TLOU2 see’s fit to send you to Seattle’s Ground Zero, an area untouched and forgotten (perhaps intentionally) by humanity since the Outbreak Day, what you find their will haunt you.

TLOU2 doubles down on the horror. You will regularly find yourself forced to descend in to increasingly dark and increasingly populated levels of abandoned buildings and the tension mounts to palpable levels. The background music is so minimal that every sound cuts through you like a crash symbol being smashed together by pneumatic pistons. So much thought has gone in to these sounds, just as it has for every other micro aspect of the game. Pipes groan, floorboards creak and the muffled sobs of recently infected are just perceptible behind doors that you know you have to go through. In regards to horror these are the finest moments TLOU2 has to offer, before anything has actually happened, it has you jumping at your own shadow.

However, it’s in this same aspect of the game that my biggest criticism lies (only big however, relative to the lack of any other criticism) and that is the over reliance in TLOU2 on jump scares, they are innumerate. To begin with they are quite effective but before you get halfway through the game you can preempt them, whenever you find yourself needing to squeeze through the crack of a partially blocked doorway or find your view of the other side partially obscured, you assume something is going to jump at you and 50% of the time you will probably be right. It’s a cheap gimmick that provides a good laugh of relief to begin with but becomes somewhat frustrating over time. You wouldn’t expect a comedian to tickle your feet for the ticket price.

The devil is in the detail, as they say, but it’s in the detail that Naughty Dog thrives, whether in developing characters or designing environments, every facet of this game has been poured over. When you have multiple types of shells for your shotgun, you can see them and the amount you have of each on your ammo belt. When you use a work bench to customise your weapon, you strip the gun apart, before using tools to add a variety of mods to it, which all have their own unique aesthetic. Every house you enter has photo frames of their owners and their families or their pets, each store has it’s own unique decor, be it a dog grooming service or a little hipster bakery. At no point does any area you can explore feel like it’s there just for the sake of it, just to populate the screen with decoration as you make your way from point A to point B, everything feels like it belongs.

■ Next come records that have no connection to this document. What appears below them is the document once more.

Lemma fgets_bytes_line body rest n :
  zb 10 ∉ body -> (length body < n)%nat -> fgets_bytes ((body ++ [zb 10]) ++ rest) n = body ++ [zb 10].
Proof.
  revert n. induction body as [|c body IH]; intros n Hb Hn; (destruct n as [|n]; [cbn in Hn; lia|]); [done|].
  cbn. rewrite not_elem_of_cons in Hb. destruct Hb as [Hc Hb]. rewrite decide_False.
  - by rewrite IH by (done || (cbn in Hn; lia)).
  - intros E. apply Hc. apply (inj bz). by rewrite E.
Qed.

Section reading.
Context (s : Schema) (Hpos : 0 < record_size s) (recs : list bytes)
  (Hrecs : Forall (line_ok s) recs) (fs : filesystem).
Let rs := Z.to_nat (record_size s).

Lemma lines_ok_recs : Forall (rec_ok s) recs.
Proof. eapply list.Forall_impl; [done|]. by intros ? []. Qed.

Lemma read_line_spec f buffer i r :
  fs !! fname f = Some (concat recs) -> fpos f = (rs * i)%nat -> feof f = false ->
  recs !! i = Some r ->
  read_line fs f s buffer = Ret (splice buffer 0 (r ++ [NUL]), mkFILE (fname f) (rs * S i) false).
Proof.
  intros Hf Hp He Hr. unfold read_line, fgets, contents. rewrite Hf. cbn [of_option mbind res_bind].
  pose proof (rec_ok_uniform _ _ lines_ok_recs) as Hu. fold rs in Hu.
  rewrite Hp, drop_concat_uniform by done. rewrite (drop_S _ r i Hr). cbn [concat].
  rewrite Forall_forall in Hrecs.
  destruct (Hrecs r ltac:(apply list_elem_of_In; by eapply list_elem_of_lookup_2))
    as [[Hl _] (body & Eb & Hb)]. fold rs in Hl.
  assert (length r = length body + 1)%nat as Hlb by (by rewrite Eb, length_app).
  assert (fgets_bytes (r ++ concat (drop (S i) recs)) (Z.to_nat (record_size s + 1)) = r) as ->.
  { rewrite Eb. apply fgets_bytes_line; [done|lia]. }
  assert (list.last r = Some (zb 10)) as -> by (rewrite Eb; apply last_snoc).
  rewrite decide_False by (intros ->; cbn in Hlb; lia). cbn. rewrite He.
  rewrite (bool_decide_true (Some _ = Some _)) by done. rewrite andb_false_r. cbn.
  do 3 f_equal. lia.
Qed.

Lemma read_line_end f buffer :
  fs !! fname f = Some (concat recs) -> fpos f = (rs * length recs)%nat ->
  read_line fs f s buffer = Ret (buffer, mkFILE (fname f) (rs * length recs) true).
Proof.
  intros Hf Hp. unfold read_line, fgets, contents. rewrite Hf. cbn [of_option mbind res_bind].
  pose proof (rec_ok_uniform _ _ lines_ok_recs) as Hu. fold rs in Hu.
  rewrite Hp, drop_concat_uniform, drop_ge by (done || lia). cbn [concat].
  assert (fgets_bytes [] (Z.to_nat (record_size s + 1)) = []) as ->
    by (by generalize (Z.to_nat (record_size s + 1)); intros []).
  rewrite decide_True by done. cbn. rewrite bool_decide_true by lia. cbn.
  rewrite orb_true_r. by rewrite Nat.add_0_r.
Qed.
End reading.

(** ** The inserted entries *)

Section inserting.
Context `{Heap} {T : Type} `{OrderedStore T} (s : Schema).
Context (Hwf : schema_wf s) (Hsort : sort_wf s) (Hpos : 0 < record_size s).
Context (Hcap : sort_length s <= record_size s + 30).
Let rs := Z.to_nat (record_size s).
(* ===== verification/Coding.v ===== *)
(** * Coding: util/coding.h, util/coding.cc, slices and the bytewise comparator

    A [Slice] is the bytes it refers to; a pair of pointers [p], [limit] is the
    bytes between them, and a returned pointer the bytes from there to [limit].
    The decoders without bounds are undefined past the end. *)

From S2P Require Import Prelude.

(** ** Slice *)

Module Slice.

(** [memcmp] of the first [n] bytes; only the sign of the result is defined. *)
Fixpoint memcmp (a b : bytes) (n : nat) {struct n} : Z :=
  match n, a, b with
  | S n, x :: a, y :: b => if decide (x = y) then memcmp a b n else bz x - bz y
  | _, _, _ => 0
  end.

(** [min_len] is an [int] of the code: the slices are shorter than 2 GB. *)
Definition compare (a b : bytes) : Z :=
  let min_len := if decide (length a < length b)%nat then length a else length b in
  let r := memcmp a b min_len in
  if decide (r = 0) then
    if decide (length a < length b)%nat then -1
    else if decide (length b < length a)%nat then 1 else r
  else r.

Definition starts_with (a x : bytes) : bool :=
  bool_decide (length x <= length a)%nat && bool_decide (memcmp a x (length x) = 0).

Definition equal (x y : bytes) : bool :=
  bool_decide (length x = length y) && bool_decide (memcmp x y (length x) = 0).
Lemma diff_index_loop_spec fuel start limit i :
  let n := Nat.min (length start) (length limit) in
  let d := diff_index_loop start limit n i fuel in
  (i <= n)%nat -> (n - i <= fuel)%nat -> take i start = take i limit ->
  (d <= n)%nat /\ take d start = take d limit
  /\ ((d < n)%nat -> start !! d <> limit !! d).
Proof.
  cbn zeta. revert i. induction fuel as [|fuel IH]; intros i Hi Hf Et; cbn [diff_index_loop].
  { split; [lia|]. split; [done|lia]. }
  case_decide as Hlt; [|split; [lia|split; [done|lia]]].
  case_decide as E; [|split; [lia|done]].
  apply IH; [lia|lia|].
  destruct (lookup_lt_is_Some_2 start i ltac:(lia)) as [x Hx].
  rewrite (take_S_r _ _ _ Hx). rewrite E in Hx. by rewrite (take_S_r _ _ _ Hx), Et.
Qed.

Lemma take_insert_last {A} (l : list A) i x :
  (i < length l)%nat -> take (i + 1) (<[i := x]> l) = take i l ++ [x].
Proof.
  intros Hi. rewrite Nat.add_1_r. erewrite take_S_r by (by apply list_lookup_insert_eq).
  by rewrite take_insert_ge.
Qed.

(** Cutting after an incremented byte moves up, but not past a larger byte. *)
Lemma bump_above p s ss : bz s <> 255 -> bytes_cmp (p ++ s :: ss) (p ++ [zb (bz s + 1)]) = Lt.
Proof.
  intros Hs. pose proof (bz_range s). unfold bytes_cmp. rewrite (lex_app_same byte_cmp). cbn.
  unfold byte_cmp, cmp_on. rewrite bz_zb_small by lia.
  by rewrite (proj2 (Z.compare_lt_iff (bz s) (bz s + 1))) by lia.
Qed.

Lemma bump_below p s l ll : bz s + 1 < bz l -> bytes_cmp (p ++ [zb (bz s + 1)]) (p ++ l :: ll) = Lt.
Proof.
  intros Hs. pose proof (bz_range s). pose proof (bz_range l). unfold bytes_cmp. rewrite (lex_app_same byte_cmp). cbn.
  unfold byte_cmp, cmp_on. rewrite bz_zb_small by lia.
  by rewrite (proj2 (Z.compare_lt_iff (bz s + 1) (bz l))) by lia.
Qed.

Lemma bytewise_separator start limit :
  bytes_cmp start limit = Lt ->
  bytes_cmp start (bytewise_FindShortestSeparator start limit) <> Gt
  /\ bytes_cmp (bytewise_FindShortestSeparator start limit) limit = Lt.
Proof.
  intros Hlt. pose proof (cmp_refl (cmp:=bytes_cmp)) as Hrefl.
  unfold bytewise_FindShortestSeparator.
  destruct (diff_index_loop_spec (Nat.min (length start) (length limit)) start limit 0)
    as (Hd & Ht & Hne); [lia|lia|done|].
  set (d := diff_index_loop _ _ _ _ _) in *. case_decide as Hmin; [by rewrite Hrefl|].
  destruct (start !! d) as [s|] eqn:Es; [|by rewrite Hrefl].
  destruct (limit !! d) as [l|] eqn:El; [|by rewrite Hrefl].
  case_decide as Hb; [|by rewrite Hrefl].
  rewrite take_insert_last by (by eapply lookup_lt_Some).
  pose proof (bump_above (take d start) s (drop (S d) start) ltac:(lia)) as H1.
  pose proof (bump_below (take d start) s l (drop (S d) limit) ltac:(lia)) as H2.
  rewrite (take_drop_middle _ _ _ Es) in H1. rewrite Ht, (take_drop_middle _ _ _ El), <- Ht in H2.
  by rewrite H1.
Qed.

Lemma short_successor_loop_spec n key i :
  (length key = i + n)%nat -> bytes_cmp key (short_successor_loop key n i) <> Gt.
Proof.
  revert i. induction n as [|n IH]; intros i Hl; cbn [short_successor_loop]; [by rewrite (cmp_refl (cmp:=bytes_cmp))|].
  destruct (key !! i) as [b|] eqn:E; [|by rewrite (cmp_refl (cmp:=bytes_cmp))]. case_decide as Hb.
  - rewrite take_insert_last by lia.
    pose proof (bump_above (take i key) b (drop (S i) key) Hb) as H1.
    rewrite (take_drop_middle _ _ _ E) in H1. by rewrite H1.
  - apply IH. lia.
Qed.

#[export] Program Instance BytewiseComparator : Comparator := {
  Compare := Slice.compare;
  FindShortestSeparator := bytewise_FindShortestSeparator;
  FindShortSuccessor := bytewise_FindShortSuccessor;
}.
Next Obligation.
  split; intros *; rewrite !Slice.compare_sign;
    [apply cmp_refl|apply cmp_antisym|apply cmp_trans|apply cmp_eq_l].
Qed.
Next Obligation.
  intros start limit. rewrite <- Z.compare_le_iff, <- !Z.compare_lt_iff, !Slice.compare_sign.
  apply bytewise_separator.
Qed.
Next Obligation.
  intros key. rewrite <- Z.compare_le_iff, Slice.compare_sign. by apply short_successor_loop_spec.
Qed.

(** ** Constants of db/dbformat.h *)

Module config.
Definition kNumLevels : Z := 7.
Definition kL0_CompactionTrigger : Z := 4.
Definition kL0_SlowdownWritesTrigger : Z := 8.
Definition kL0_StopWritesTrigger : Z := 12.
Definition kMaxMemCompactLevel : Z := 2.
Definition kReadBytesPeriod : Z := 1048576.
End config.

(** ** Internal keys *)

Inductive ValueType := kTypeDeletion | kTypeValue.

#[export] Instance ValueType_eq_dec : EqDecision ValueType.
Proof. solve_decision. Defined.

Definition type_code (t : ValueType) : Z := match t with kTypeDeletion => 0 | kTypeValue => 1 end.
Definition kValueTypeForSeek : ValueType := kTypeValue.
Definition kMaxSequenceNumber : Z := Z.shiftl 1 56 - 1.

Record ParsedInternalKey := mkParsed {
  user_key : bytes;
  sequence : Z;
  type : ValueType;
}.

Definition InternalKeyEncodingLength (key : ParsedInternalKey) : nat := length (user_key key) + 8.

Definition PackSequenceAndType (seq : Z) (t : ValueType) : Z :=
  Z.lor (u64 (Z.shiftl seq 8)) (type_code t).

Definition AppendInternalKey (result : bytes) (key : ParsedInternalKey) : bytes :=
  PutFixed64 (result ++ user_key key) (PackSequenceAndType (sequence key) (type key)).

(** The last eight bytes; the callers check or assert that there are eight. *)
Definition key_tag (k : bytes) : res Z := DecodeFixed64 (drop (length k - 8) k).

Definition ParseInternalKey (internal_key : bytes) : option ParsedInternalKey :=
  let n := length internal_key in
  if decide (n < 8)%nat then None
  else
    match key_tag internal_key with
    | Ret num =>
        let c := Z.land num 255 in
        if c =? 0 then Some (mkParsed (take (n - 8) internal_key) (Z.shiftr num 8) kTypeDeletion)
        else if c =? 1 then Some (mkParsed (take (n - 8) internal_key) (Z.shiftr num 8) kTypeValue)
        else None
    | _ => None
    end.

Definition ExtractUserKey (internal_key : bytes) : res bytes :=
  if decide (8 <= length internal_key)%nat
  then Ret (take (length internal_key - 8) internal_key) else Undef.

(** The value type as the number stored. *)
Definition ExtractValueType (internal_key : bytes) : res Z :=
  if decide (8 <= length internal_key)%nat
  then num ← key_tag internal_key; Ret (Z.land num 255) else Undef.

Section internal_comparator.
Context `{Comparator}.

Definition InternalCompare (akey bkey : bytes) : res Z :=
  a ← ExtractUserKey akey;
  b ← ExtractUserKey bkey;
  let r := Compare a b in
  if decide (r = 0) then
    anum ← key_tag akey;
    bnum ← key_tag bkey;
    Ret (if decide (anum > bnum) then -1 else if decide (anum < bnum) then 1 else r)
  else Ret r.

Definition InternalFindShortestSeparator (start limit : bytes) : res bytes :=
  user_start ← ExtractUserKey start;
  user_limit ← ExtractUserKey limit;
  let tmp := FindShortestSeparator user_start user_limit in
  Ret (if decide ((length tmp < length user_start)%nat /\ Compare user_start tmp < 0)
       then PutFixed64 tmp (PackSequenceAndType kMaxSequenceNumber kValueTypeForSeek)
       else start).

Definition InternalFindShortSuccessor (key : bytes) : res bytes :=
  user_key ← ExtractUserKey key;
  let tmp := FindShortSuccessor user_key in
  Ret (if decide ((length tmp < length user_key)%nat /\ Compare user_key tmp < 0)
       then PutFixed64 tmp (PackSequenceAndType kMaxSequenceNumber kValueTypeForSeek)
       else key).
End internal_comparator.

(** [class InternalKey]: the encoding, empty when it is not set. *)
Definition InternalKey_make (u : bytes) (s : Z) (t : ValueType) : bytes :=
  AppendInternalKey [] (mkParsed u s t).
Definition InternalKey_SetFrom (p : ParsedInternalKey) : bytes := AppendInternalKey [] p.
Definition InternalKey_Encode (rep : bytes) : bytes := rep.
Definition InternalKey_DecodeFrom (s : bytes) : bytes := s.

(** [class LookupKey]: the buffer and the offset of the user key in it. *)
Record LookupKey := mkLookupKey { space : bytes; kstart : nat }.

Definition LookupKey_make (u : bytes) (s : Z) : LookupKey :=
  let usize := Z.of_nat (length u) in
  let prefix := EncodeVarint32 (u32 (usize + 8)) in
  mkLookupKey (prefix ++ u ++ EncodeFixed64 (PackSequenceAndType s kValueTypeForSeek)) (length prefix).
Definition memtable_key (k : LookupKey) : bytes := space k.
Definition internal_key (k : LookupKey) : bytes := drop (kstart k) (space k).
Definition lookup_user_key (k : LookupKey) : bytes :=
  take (length (space k) - kstart k - 8) (drop (kstart k) (space k)).

(** ** Lemmas *)

Definition valid_seq (s : Z) : Prop := 0 <= s <= kMaxSequenceNumber.

Lemma pack_value s t : valid_seq s -> PackSequenceAndType s t = s * 256 + type_code t.
Proof.
  unfold valid_seq, PackSequenceAndType, kMaxSequenceNumber. change (Z.shiftl 1 56) with (2^56).
  intros Hs. rewrite Z.lor_comm, u64_small by (rewrite Z.shiftl_mul_pow2 by lia; lia).
  rewrite lor_shiftl_add; [change (2^8) with 256; lia|lia|]. destruct t; cbn; lia.
Qed.

Lemma pack_range s t : valid_seq s -> 0 <= PackSequenceAndType s t < 2^64.
Proof.
  intros Hs. rewrite pack_value by done. unfold valid_seq, kMaxSequenceNumber in Hs.
  change (Z.shiftl 1 56) with (2^56) in Hs. destruct t; cbn; lia.
Qed.

(** Any tag is the packing of the numbers it is unpacked to. *)
Definition encode_key (k : ParsedInternalKey) : bytes := AppendInternalKey [] k.

Lemma encode_key_eq k :
  encode_key k = user_key k ++ EncodeFixed64 (PackSequenceAndType (sequence k) (type k)).
Proof. done. Qed.

Lemma length_encode_key k : length (encode_key k) = InternalKeyEncodingLength k.
Proof. rewrite encode_key_eq, length_app. done. Qed.

Lemma tag_of_append u v : 0 <= v < 2^64 -> key_tag (u ++ EncodeFixed64 v) = Ret v.
Proof.
  intros Hv. unfold key_tag. rewrite length_app. rewrite drop_app_length' by (cbn; lia).
  rewrite <- (app_nil_r (EncodeFixed64 v)). by apply DecodeFixed64_Encode.
Qed.

Lemma key_tag_encode k :
  valid_seq (sequence k) -> key_tag (encode_key k) = Ret (PackSequenceAndType (sequence k) (type k)).
Proof. intros Hs. rewrite encode_key_eq. by apply tag_of_append, pack_range. Qed.

Lemma ExtractUserKey_append u tag :
  length tag = 8%nat -> ExtractUserKey (u ++ tag) = Ret u.
Proof.
  intros Ht. unfold ExtractUserKey. rewrite length_app, decide_True by lia.
  by rewrite take_app_length' by lia.
Qed.

Lemma ExtractUserKey_encode k : ExtractUserKey (encode_key k) = Ret (user_key k).
Proof. by apply ExtractUserKey_append. Qed.

Lemma unpack s t : valid_seq s ->
  Z.land (PackSequenceAndType s t) 255 = type_code t /\ Z.shiftr (PackSequenceAndType s t) 8 = s.
Proof.
  intros Hs. rewrite pack_value by done. rewrite land_255, Z.shiftr_div_pow2 by lia.
  change (2^8) with 256. split.
  - rewrite Z.add_comm, Z.mod_add by lia. by destruct t.
  - rewrite Z.div_add_l by lia. replace (type_code t / 256) with 0 by (by destruct t). lia.
Qed.

Lemma ParseInternalKey_encode k :
  valid_seq (sequence k) -> ParseInternalKey (encode_key k) = Some k.
Proof.
  intros Hs. unfold ParseInternalKey. rewrite key_tag_encode by done.
  rewrite length_encode_key. unfold InternalKeyEncodingLength. rewrite decide_False by lia.
  destruct (unpack (sequence k) (type k) Hs) as [-> ->]. rewrite encode_key_eq.
  rewrite take_app_length' by lia. by destruct k as [u s []].
Qed.

Lemma ExtractValueType_encode k :
  valid_seq (sequence k) -> ExtractValueType (encode_key k) = Ret (type_code (type k)).
Proof.
  intros Hs. unfold ExtractValueType. rewrite length_encode_key. unfold InternalKeyEncodingLength.
  rewrite decide_True, key_tag_encode by (done || lia). cbn [mbind res_bind].
  by destruct (unpack (sequence k) (type k) Hs) as [-> _].
Qed.

Lemma lookup_key_parts u s :
  memtable_key (LookupKey_make u s)
    = EncodeVarint32 (u32 (Z.of_nat (length u) + 8)) ++ encode_key (mkParsed u s kValueTypeForSeek)
  /\ internal_key (LookupKey_make u s) = encode_key (mkParsed u s kValueTypeForSeek)
  /\ lookup_user_key (LookupKey_make u s) = u.
Proof.
  unfold LookupKey_make, memtable_key, internal_key, lookup_user_key. cbn [space kstart].
  rewrite !drop_app_length. split; [done|]. split; [done|].
  rewrite take_app_length'; [done|]. rewrite !length_app, length_EncodeFixed64. lia.
Qed.

(** ** The order of internal keys *)

(** Increasing user keys, then decreasing sequence numbers, then decreasing types. *)
Definition ikey_cmp `{Comparator} : ParsedInternalKey -> ParsedInternalKey -> comparison :=
  cmp_then (cmp_on user_key ucmp)
    (cmp_then (cmp_flip (cmp_on sequence Z.compare))
              (cmp_flip (cmp_on (fun k => type_code (type k)) Z.compare))).

#[export] Instance ikey_cmp_order `{Comparator} : CmpOrder ikey_cmp := _.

The Last of Us Part 2 has set a new benchmark for the video game industry, they have boldly said a games sole merit should not lie in the fun you have playing it, but also in the questions it makes you answer, the feelings it evokes in you. This is a game that’s story is uncompromising in its duty to deliver you nothing but grey, to make you decide what, if any of what happens, was right or wrong, you may ultimately walk away from this with a deep feeling of nihilism. You will scream, you will laugh, you may well cry. You will certainly be humbled as you are forced to observe your previous actions from another perspective. When The Last of US Part 2 was first announced, a fair question was asked: “Is a sequel needed?”

Perhaps Naughty Dog would prefer for you to answer that question, I certainly know what mine is.